## Assignment
Show every line in the records below that contains the word "ErrNonAscending".

━━━━━━━━━━━━━━━━

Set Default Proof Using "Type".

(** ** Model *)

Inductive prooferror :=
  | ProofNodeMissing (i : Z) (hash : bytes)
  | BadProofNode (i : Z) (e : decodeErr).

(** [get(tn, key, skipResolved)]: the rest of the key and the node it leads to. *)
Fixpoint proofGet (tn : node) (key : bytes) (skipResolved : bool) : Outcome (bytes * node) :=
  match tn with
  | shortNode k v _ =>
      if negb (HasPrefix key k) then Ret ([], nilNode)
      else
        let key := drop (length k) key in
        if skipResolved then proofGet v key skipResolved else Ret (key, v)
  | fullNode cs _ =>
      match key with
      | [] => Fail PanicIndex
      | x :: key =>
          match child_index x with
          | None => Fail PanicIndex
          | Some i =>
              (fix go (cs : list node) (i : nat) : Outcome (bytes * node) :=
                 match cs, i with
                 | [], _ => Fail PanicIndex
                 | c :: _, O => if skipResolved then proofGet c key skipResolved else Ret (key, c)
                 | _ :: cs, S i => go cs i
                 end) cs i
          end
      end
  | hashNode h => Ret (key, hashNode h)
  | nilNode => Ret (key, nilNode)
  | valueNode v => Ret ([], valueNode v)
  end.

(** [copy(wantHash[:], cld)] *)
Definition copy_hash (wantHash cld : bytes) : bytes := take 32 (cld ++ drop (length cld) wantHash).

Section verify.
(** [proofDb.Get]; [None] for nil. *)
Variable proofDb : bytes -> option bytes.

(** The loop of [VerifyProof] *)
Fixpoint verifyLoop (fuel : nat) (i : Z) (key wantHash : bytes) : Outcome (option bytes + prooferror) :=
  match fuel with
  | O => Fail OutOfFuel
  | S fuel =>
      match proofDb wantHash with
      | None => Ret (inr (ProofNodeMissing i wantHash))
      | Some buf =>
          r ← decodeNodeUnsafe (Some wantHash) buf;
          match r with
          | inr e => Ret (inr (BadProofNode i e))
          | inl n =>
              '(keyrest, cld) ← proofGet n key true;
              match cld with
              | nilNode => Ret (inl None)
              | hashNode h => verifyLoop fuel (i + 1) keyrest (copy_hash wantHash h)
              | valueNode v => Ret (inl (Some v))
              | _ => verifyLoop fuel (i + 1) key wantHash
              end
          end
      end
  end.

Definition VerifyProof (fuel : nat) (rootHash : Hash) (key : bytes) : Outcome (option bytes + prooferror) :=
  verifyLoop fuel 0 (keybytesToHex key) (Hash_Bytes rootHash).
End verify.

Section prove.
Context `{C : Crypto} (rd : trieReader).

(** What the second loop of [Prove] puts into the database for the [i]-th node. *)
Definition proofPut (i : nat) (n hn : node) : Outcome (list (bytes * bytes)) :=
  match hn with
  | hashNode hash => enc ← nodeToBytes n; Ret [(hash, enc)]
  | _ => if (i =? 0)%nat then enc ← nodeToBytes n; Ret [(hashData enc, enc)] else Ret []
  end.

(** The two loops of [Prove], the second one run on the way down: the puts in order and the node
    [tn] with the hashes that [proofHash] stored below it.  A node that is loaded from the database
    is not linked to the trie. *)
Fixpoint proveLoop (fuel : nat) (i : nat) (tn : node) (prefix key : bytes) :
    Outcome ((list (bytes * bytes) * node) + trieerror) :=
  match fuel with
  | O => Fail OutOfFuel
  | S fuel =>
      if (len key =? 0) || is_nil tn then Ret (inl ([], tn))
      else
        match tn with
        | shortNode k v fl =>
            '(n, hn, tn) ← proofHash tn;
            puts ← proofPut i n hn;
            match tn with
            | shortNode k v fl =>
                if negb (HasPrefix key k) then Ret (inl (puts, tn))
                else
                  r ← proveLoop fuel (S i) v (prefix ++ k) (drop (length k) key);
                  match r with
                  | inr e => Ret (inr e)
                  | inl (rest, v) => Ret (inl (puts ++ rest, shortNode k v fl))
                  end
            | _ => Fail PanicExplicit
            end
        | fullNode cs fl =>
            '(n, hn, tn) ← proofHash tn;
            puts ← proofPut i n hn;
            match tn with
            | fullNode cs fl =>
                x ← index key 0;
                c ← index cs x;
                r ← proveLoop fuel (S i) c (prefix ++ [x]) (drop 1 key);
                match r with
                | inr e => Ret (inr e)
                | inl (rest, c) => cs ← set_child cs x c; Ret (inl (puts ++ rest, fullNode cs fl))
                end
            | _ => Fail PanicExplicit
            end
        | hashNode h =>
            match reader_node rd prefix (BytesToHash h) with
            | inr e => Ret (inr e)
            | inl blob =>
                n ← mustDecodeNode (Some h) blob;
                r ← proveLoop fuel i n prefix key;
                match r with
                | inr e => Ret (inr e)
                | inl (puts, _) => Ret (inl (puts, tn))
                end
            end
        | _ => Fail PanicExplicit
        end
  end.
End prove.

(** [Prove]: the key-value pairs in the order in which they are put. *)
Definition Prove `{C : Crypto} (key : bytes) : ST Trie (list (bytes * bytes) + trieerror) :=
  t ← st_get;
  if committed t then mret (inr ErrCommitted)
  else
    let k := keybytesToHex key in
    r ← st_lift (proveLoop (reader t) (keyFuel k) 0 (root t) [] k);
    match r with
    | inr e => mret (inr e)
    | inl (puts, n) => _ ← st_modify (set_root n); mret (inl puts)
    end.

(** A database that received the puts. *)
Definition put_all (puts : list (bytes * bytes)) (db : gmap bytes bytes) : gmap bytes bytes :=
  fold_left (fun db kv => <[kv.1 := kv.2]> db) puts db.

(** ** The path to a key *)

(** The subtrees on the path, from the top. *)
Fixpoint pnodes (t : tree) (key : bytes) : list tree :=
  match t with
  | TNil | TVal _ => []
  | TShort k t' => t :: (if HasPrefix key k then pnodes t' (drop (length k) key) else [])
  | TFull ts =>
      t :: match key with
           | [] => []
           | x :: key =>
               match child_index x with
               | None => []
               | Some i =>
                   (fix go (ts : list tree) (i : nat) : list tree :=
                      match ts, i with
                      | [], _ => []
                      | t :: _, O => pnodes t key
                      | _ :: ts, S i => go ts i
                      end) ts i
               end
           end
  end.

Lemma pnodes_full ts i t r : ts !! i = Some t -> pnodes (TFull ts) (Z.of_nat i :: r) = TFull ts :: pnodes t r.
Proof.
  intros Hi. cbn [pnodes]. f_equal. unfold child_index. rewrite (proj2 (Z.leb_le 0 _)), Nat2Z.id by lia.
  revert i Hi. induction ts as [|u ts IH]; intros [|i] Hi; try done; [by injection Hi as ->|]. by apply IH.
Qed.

━━━━━━━━━━━━━━━━

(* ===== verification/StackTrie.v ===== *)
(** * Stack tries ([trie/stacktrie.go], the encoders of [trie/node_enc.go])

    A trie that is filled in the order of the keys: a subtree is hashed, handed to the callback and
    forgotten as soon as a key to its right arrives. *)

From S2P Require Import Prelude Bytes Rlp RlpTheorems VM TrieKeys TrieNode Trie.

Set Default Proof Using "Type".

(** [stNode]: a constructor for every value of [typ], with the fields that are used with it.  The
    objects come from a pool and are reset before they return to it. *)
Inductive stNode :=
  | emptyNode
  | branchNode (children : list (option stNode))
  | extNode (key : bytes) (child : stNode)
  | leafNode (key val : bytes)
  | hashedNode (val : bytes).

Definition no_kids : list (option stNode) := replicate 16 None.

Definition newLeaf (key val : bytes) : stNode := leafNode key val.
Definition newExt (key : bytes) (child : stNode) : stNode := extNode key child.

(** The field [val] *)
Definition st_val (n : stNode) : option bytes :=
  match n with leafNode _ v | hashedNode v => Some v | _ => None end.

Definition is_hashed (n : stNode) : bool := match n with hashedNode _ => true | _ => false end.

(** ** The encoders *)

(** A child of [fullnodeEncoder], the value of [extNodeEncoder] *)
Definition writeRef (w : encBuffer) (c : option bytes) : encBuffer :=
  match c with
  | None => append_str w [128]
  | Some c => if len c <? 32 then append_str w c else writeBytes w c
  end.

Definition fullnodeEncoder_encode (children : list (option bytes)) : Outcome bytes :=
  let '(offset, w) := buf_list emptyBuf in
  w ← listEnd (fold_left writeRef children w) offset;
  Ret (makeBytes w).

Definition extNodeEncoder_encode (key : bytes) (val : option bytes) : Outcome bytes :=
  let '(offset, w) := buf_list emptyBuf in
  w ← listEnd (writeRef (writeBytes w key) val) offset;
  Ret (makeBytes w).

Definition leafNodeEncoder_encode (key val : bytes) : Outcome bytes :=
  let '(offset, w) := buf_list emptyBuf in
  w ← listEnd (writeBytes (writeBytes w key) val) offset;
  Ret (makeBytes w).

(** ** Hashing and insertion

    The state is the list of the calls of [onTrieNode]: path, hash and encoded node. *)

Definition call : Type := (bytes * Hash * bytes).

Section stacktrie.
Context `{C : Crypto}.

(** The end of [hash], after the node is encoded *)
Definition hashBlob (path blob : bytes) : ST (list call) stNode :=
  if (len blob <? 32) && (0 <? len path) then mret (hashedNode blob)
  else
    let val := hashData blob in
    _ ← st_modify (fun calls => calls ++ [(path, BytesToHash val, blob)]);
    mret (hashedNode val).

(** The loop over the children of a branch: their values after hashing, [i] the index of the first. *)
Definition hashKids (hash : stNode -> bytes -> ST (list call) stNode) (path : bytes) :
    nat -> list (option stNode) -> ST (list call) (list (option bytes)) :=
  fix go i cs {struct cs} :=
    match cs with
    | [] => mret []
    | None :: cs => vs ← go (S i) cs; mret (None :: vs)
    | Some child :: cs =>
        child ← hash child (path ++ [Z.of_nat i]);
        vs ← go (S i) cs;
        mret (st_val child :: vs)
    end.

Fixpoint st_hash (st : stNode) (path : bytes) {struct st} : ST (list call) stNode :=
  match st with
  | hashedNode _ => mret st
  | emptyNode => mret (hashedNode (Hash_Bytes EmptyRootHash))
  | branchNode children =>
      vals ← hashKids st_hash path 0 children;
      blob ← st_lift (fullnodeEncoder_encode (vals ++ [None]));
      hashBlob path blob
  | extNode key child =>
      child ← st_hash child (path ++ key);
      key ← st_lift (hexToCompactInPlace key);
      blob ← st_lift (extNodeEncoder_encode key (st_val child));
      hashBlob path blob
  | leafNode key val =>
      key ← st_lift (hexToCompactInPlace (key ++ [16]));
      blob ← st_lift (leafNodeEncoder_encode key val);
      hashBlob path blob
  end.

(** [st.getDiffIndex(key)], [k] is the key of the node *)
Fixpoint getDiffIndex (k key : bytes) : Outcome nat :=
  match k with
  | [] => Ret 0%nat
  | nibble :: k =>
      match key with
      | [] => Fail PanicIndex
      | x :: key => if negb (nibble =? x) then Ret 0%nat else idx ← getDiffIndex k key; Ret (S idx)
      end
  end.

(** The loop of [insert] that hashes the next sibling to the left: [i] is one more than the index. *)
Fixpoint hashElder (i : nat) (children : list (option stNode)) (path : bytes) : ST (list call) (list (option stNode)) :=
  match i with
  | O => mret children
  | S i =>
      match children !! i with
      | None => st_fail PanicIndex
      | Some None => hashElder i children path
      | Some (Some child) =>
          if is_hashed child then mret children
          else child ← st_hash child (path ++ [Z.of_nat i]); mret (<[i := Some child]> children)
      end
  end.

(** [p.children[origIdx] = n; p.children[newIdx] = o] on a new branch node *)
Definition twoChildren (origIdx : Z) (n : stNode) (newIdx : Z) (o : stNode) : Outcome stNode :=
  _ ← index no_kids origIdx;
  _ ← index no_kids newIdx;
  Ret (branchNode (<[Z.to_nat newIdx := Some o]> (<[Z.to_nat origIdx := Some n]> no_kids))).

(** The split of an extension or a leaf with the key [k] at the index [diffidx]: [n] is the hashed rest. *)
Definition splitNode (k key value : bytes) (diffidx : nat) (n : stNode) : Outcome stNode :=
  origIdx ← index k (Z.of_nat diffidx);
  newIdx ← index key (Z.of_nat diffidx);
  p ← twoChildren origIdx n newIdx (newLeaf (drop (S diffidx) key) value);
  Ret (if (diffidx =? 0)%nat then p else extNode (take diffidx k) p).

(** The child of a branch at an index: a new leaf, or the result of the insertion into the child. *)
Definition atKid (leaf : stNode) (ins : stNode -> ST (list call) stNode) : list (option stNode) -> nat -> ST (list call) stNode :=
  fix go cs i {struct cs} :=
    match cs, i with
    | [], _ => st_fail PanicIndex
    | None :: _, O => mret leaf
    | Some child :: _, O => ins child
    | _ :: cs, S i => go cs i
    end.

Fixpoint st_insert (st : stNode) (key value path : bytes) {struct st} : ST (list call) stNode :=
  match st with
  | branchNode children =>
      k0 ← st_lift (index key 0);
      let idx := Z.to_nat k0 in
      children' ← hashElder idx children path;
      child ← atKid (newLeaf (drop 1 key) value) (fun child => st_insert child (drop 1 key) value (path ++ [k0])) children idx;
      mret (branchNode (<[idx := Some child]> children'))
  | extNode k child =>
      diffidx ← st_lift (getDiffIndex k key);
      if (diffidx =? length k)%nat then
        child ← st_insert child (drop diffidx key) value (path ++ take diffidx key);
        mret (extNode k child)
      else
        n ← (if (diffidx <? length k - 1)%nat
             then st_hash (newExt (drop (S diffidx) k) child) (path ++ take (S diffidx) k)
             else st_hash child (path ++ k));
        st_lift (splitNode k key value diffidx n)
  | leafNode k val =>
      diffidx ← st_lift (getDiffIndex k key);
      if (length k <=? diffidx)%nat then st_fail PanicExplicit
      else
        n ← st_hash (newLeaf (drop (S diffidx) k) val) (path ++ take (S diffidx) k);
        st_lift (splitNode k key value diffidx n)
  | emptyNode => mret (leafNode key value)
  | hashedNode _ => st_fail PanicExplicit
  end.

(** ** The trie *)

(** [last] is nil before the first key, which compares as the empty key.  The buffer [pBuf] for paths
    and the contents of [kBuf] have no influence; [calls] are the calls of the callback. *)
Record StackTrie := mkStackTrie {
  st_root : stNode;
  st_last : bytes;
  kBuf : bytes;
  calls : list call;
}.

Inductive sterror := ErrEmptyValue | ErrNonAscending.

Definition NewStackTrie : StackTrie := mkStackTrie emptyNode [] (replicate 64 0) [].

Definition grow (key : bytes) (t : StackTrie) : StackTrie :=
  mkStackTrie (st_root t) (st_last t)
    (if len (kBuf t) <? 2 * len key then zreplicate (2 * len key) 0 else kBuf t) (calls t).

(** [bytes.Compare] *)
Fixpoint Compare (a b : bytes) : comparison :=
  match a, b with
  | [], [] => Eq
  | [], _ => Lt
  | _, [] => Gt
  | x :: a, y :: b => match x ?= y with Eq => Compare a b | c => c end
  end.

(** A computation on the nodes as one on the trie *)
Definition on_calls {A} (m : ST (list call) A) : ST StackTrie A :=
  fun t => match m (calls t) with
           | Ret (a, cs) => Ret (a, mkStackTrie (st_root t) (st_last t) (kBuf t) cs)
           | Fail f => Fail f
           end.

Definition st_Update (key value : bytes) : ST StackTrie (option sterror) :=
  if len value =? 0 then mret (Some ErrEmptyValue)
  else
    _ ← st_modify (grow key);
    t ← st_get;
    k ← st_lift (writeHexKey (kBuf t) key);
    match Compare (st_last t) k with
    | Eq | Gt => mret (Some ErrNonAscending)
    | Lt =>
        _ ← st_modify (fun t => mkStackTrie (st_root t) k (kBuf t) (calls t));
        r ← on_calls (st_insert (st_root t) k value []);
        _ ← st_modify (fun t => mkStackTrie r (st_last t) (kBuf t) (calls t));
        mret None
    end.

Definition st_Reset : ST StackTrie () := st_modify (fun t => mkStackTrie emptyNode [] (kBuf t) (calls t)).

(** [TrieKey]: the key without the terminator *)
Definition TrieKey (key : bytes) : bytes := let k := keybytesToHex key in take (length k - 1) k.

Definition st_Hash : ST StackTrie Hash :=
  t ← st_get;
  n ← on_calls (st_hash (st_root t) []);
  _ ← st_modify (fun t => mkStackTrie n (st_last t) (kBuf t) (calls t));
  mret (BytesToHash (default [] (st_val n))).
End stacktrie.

━━━━━━━━━━━━━━━━

## Exercise response
Inductive sterror := ErrEmptyValue | ErrNonAscending.
    | Eq | Gt => mret (Some ErrNonAscending)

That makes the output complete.